Pandas Indexing & Selecting using iloc, loc and ix
In Pandas 19.02, the indexing follows the same paradigms as Numpy. There’s not much of a difference if a newbie starts to slice pandas Dataframe
according to the numpy conventions. However, there comes a time when things take turn for the worse when he/she encounters the three musketeers: iloc, loc and ix
.
Source: Frost Click: Three Musketeers
Here’s to the many hours that I spent pulling out my hair in understanding this lot.
We’ll start with the basic definitions that Pandas documentation has to offer:
.loc is primarily label based, but may also be used with a boolean array. .loc will raise KeyError when the items are not found.
.iloc is primarily integer position based (from 0 to length-1 of the axis), but may also be used with a boolean array. .iloc will raise IndexError if a requested indexer is out-of-bounds, except slice indexers which allow out-of-bounds indexing. (this conforms with python/numpy slice semantics).
.ix supports mixed integer and label based access. It is primarily label based, but will fall back to integer positional access unless the corresponding axis is of integer type. .ix is the most general and will support any of the inputs in .loc and .iloc. .ix also supports floating point label schemes. .ix is exceptionally useful when dealing with mixed positional and label based hierarchical indexes.

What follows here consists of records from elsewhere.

(** C5, amended.  The request carries the [q] parameter exactly when the term
    is non-empty and the [category] parameter exactly when the category is
    non-empty, each with the value given, [category] before [q]; the call
    without argument carries none.  For term "shoe" and category
    "Electronics" the query string is [category=Electronics&q=shoe]. *)
Theorem request_parameters (env : option string) (term cat : string) :
  let opts := mkOpts (Some cat) (Some term) in
  build_params opts =
    (if String.eqb cat "" then [] else [("category"%string, cat)]) ++
    (if String.eqb term "" then [] else [("q"%string, term)]) /\
  has_param "q" (build_params opts) = negb (String.eqb term "") /\
  has_param "category" (build_params opts) = negb (String.eqb cat "") /\
  products_url env opts =
    (API_BASE env ++ "/api/products?" ++ params_toString (build_params opts))%string /\
  build_params no_opts = [] /\
  products_url env (mkOpts (Some "Electronics") (Some "shoe")) =
    (API_BASE env ++ "/api/products?category=Electronics&q=shoe")%string.
Proof.
  intro opts.
  assert (Hb : build_params opts =
    (if String.eqb cat "" then [] else [("category"%string, cat)]) ++
    (if String.eqb term "" then [] else [("q"%string, term)])).
  { unfold opts, build_params, params_append. simpl.
    destruct (String.eqb cat ""), (String.eqb term ""); reflexivity. }
  split; [exact Hb|].
  split; [|split; [|split; [reflexivity|split; reflexivity]]].
  - rewrite Hb. destruct (String.eqb cat ""), (String.eqb term ""); reflexivity.
  - rewrite Hb. destruct (String.eqb cat ""), (String.eqb term ""); reflexivity.
Qed.

(** ** View selection *)

Lemma step_loading_no_error (env : option string) (w : World) (e : Event) :
  loading (state w) && negb (String.eqb (error (state w)) "") = false ->
  loading (state (step env w e)) &&
  negb (String.eqb (error (state (step env w e))) "") = false.
Proof.
  intro H. destruct e as [r|v|c|d|j o]; simpl.
  - unfold seed_settled. destruct (seed_pending w); [reflexivity|exact H].
  - unfold typed. destruct (String.eqb v (query (state w))); exact H.
  - unfold chip. destruct (String.eqb c (category (state w))); exact H.
  - unfold elapse. destruct (timer w) as [[due opts]|]; simpl; [|exact H].
    destruct (due <=? clock w + d); [reflexivity|exact H].
  - rewrite rerender_state. unfold fetchProducts_settle.
    destruct (existsb (Nat.eqb j) (in_flight w)); [|exact H].
    simpl. rewrite settle_loading_false. reflexivity.
Qed.

Lemma run_loading_no_error (env : option string) (tr : list Event) (w : World) :
  loading (state w) && negb (String.eqb (error (state w)) "") = false ->
  loading (state (run env w tr)) &&
  negb (String.eqb (error (state (run env w tr))) "") = false.
Proof.
  revert w. induction tr as [|e tr IH]; intros w H; simpl; [exact H|].
  apply IH, step_loading_no_error, H.
Qed.
(** * Verification of simple-rss.js: the RSS feed generator and its handlers

    A shallow embedding of [SimpleRSSGenerator], [SimpleShopifyAPI] and the
    Express handlers of [src/simple-rss.js].

    JavaScript strings are sequences of UTF-16 code units; [length],
    [substring], [split], [trim] and the regular expressions of the source
    (written without the [u] flag) all work on code units, so a string is
    modelled as a list of code units. *)

From stdpp Require Import base list gmap strings pretty.
From Stdlib Require Import NArith Lia.

Local Open Scope N_scope.
Local Open Scope nat_scope.

(** ** JavaScript strings *)

Module JsString.

Abbreviation char := N.
Abbreviation jsstring := (list N).

(** An ASCII literal of the source. *)
Definition lit (s : string) : jsstring :=
  map Ascii.N_of_ascii (String.list_ascii_of_string s).

Definition c_lt : char := 60%N.        (* < *)
Definition c_gt : char := 62%N.        (* > *)
Definition c_amp : char := 38%N.       (* & *)
Definition c_semi : char := 59%N.      (* ; *)
Definition c_space : char := 32%N.
Definition c_comma : char := 44%N.

(** Code units of the Turkish letters of the source's literals. *)
Definition c_g_breve : char := 287%N.      (* U+011F *)
Definition c_U_uml : char := 220%N.        (* U+00DC *)
Definition c_u_uml : char := 252%N.        (* U+00FC *)
Definition c_dotless_i : char := 305%N.    (* U+0131 *)
Definition c_s_cedilla : char := 351%N.    (* U+015F *)

(** The outcome of a call that may throw; an error carries its [message]. *)
Inductive result (A : Type) : Type :=
| Ok (a : A)
| Throw (message : jsstring).
Arguments Ok {A} a.
Arguments Throw {A} message.

(** [x || y] on values that are a string or [undefined]:
    [undefined] and the empty string are the falsy ones. *)
Definition truthy (o : option jsstring) : bool :=
  match o with
  | Some (_ :: _) => true
  | _ => false
  end.

Definition js_or (a b : option jsstring) : option jsstring :=
  if truthy a then a else b.

(** A value inside a template literal: [undefined] prints as its name. *)
Definition template (o : option jsstring) : jsstring :=
  match o with
  | Some s => s
  | None => lit "undefined"
  end.

(** [x || 'literal'] *)
Definition or_default (a : option jsstring) (d : jsstring) : jsstring :=
  match a with
  | Some (c :: r) => c :: r
  | _ => d
  end.

(** The class [\s] of a regular expression, which is also the set that
    [String.prototype.trim] removes: WhiteSpace and LineTerminator. *)
Definition is_ws (c : char) : bool :=
  ((9 <=? c) && (c <=? 13) || (c =? 32) || (c =? 160) || (c =? 5760)
   || (8192 <=? c) && (c <=? 8202) || (c =? 8232) || (c =? 8233)
   || (c =? 8239) || (c =? 8287) || (c =? 12288) || (c =? 65279))%N.

Definition not_ws (c : char) : bool := negb (is_ws c).

(** [s.startsWith(pat)]: the test a regular expression made of literal
    characters performs at one position. *)
Fixpoint starts_with (pat s : jsstring) : bool :=
  match pat, s with
  | [], _ => true
  | p :: pat', c :: s' => (p =? c)%N && starts_with pat' s'
  | _ :: _, [] => false
  end.

(** [s.replace(/pat/g, rep)] for a pattern of literal characters (not empty)
    and a replacement without [$]: scan from the left; at a match emit [rep]
    and resume after the match, else emit the character.  [skip] counts the
    characters of the current match still to pass over. *)
Fixpoint replace_from (pat rep : jsstring) (skip : nat) (s : jsstring)
  : jsstring :=
  match s with
  | [] => []
  | c :: r =>
      match skip with
      | S k => replace_from pat rep k r
      | O =>
          if starts_with pat s
          then rep ++ replace_from pat rep (length pat - 1) r
          else c :: replace_from pat rep 0 r
      end
  end.

Definition replace_all (pat rep s : jsstring) : jsstring :=
  replace_from pat rep 0 s.

(** [a === b] on strings *)
Fixpoint string_eqb (a b : jsstring) : bool :=
  match a, b with
  | [], [] => true
  | x :: a', y :: b' => (x =? y)%N && string_eqb a' b'
  | _, _ => false
  end.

However, when an axis is integer based, ONLY label based access and not positional access is supported. Thus, in such cases, it’s usually better to be explicit and use .iloc or .loc.
Hmmm, sounds too technical. Let’s take the help of code to understand these.
Consider a dataframe df
import pandas as pd
import numpy as np
df = pd.DataFrame(np.random.randint(0,100,size=(100, 5)), columns=list('ABCDE'))
df.head()
A | B | C | D | E | |
---|---|---|---|---|---|
0 | 84 | 71 | 64 | 93 | 65 |
1 | 87 | 17 | 12 | 67 | 80 |
2 | 45 | 70 | 12 | 83 | 90 |
3 | 56 | 98 | 5 | 88 | 90 |
4 | 31 | 70 | 98 | 26 | 33 |
df.shape
(100, 5)
We’ll apply all the three on our dataset:
# Selecting first three rows?
df.iloc[:3]
A | B | C | D | E | |
---|---|---|---|---|---|
0 | 84 | 71 | 64 | 93 | 65 |
1 | 87 | 17 | 12 | 67 | 80 |
2 | 45 | 70 | 12 | 83 | 90 |
# Selecting first three rows?
df.loc[:3]
A | B | C | D | E | |
---|---|---|---|---|---|
0 | 84 | 71 | 64 | 93 | 65 |
1 | 87 | 17 | 12 | 67 | 80 |
2 | 45 | 70 | 12 | 83 | 90 |
3 | 56 | 98 | 5 | 88 | 90 |
# Selecting first three rows?
df.ix[:3]
A | B | C | D | E | |
---|---|---|---|---|---|
0 | 84 | 71 | 64 | 93 | 65 |
1 | 87 | 17 | 12 | 67 | 80 |
2 | 45 | 70 | 12 | 83 | 90 |
3 | 56 | 98 | 5 | 88 | 90 |
Apart from iloc
, the rest two don’t really follow the same that points out the first difference: iloc
is integer based while the rest aren’t (Note: loc
is exclusively label based, while ix
plays the devil’s advocate).
loc
and ix
select values till the index label 3 i.e. we get values of [0,1,2,3]
Let’s correct the loc
and ix
to select first 3 rows
:
# since both behave as label based, let's write them as:
print ("::::The output for loc::::")
print (df.loc[:2])
print ("::::The output for ix::::")
print (df.ix[:2])
::::The output for loc::::
A B C D E
0 84 71 64 93 65
1 87 17 12 67 80
2 45 70 12 83 90
::::The output for ix::::
A B C D E
0 84 71 64 93 65
1 87 17 12 67 80
2 45 70 12 83 90
Now, the question arises why do we need loc
or ix
when the insanely simple iloc
solves our problems?
Let’s consider the following scenario where we need to slice select columns from the dataframe using iloc
:
# Selecting the column's [A,C] for the first 3 rows
df.iloc[:3, ['A', 'C']]
---------------------------------------------------------------------------
TypeError Traceback (most recent call last)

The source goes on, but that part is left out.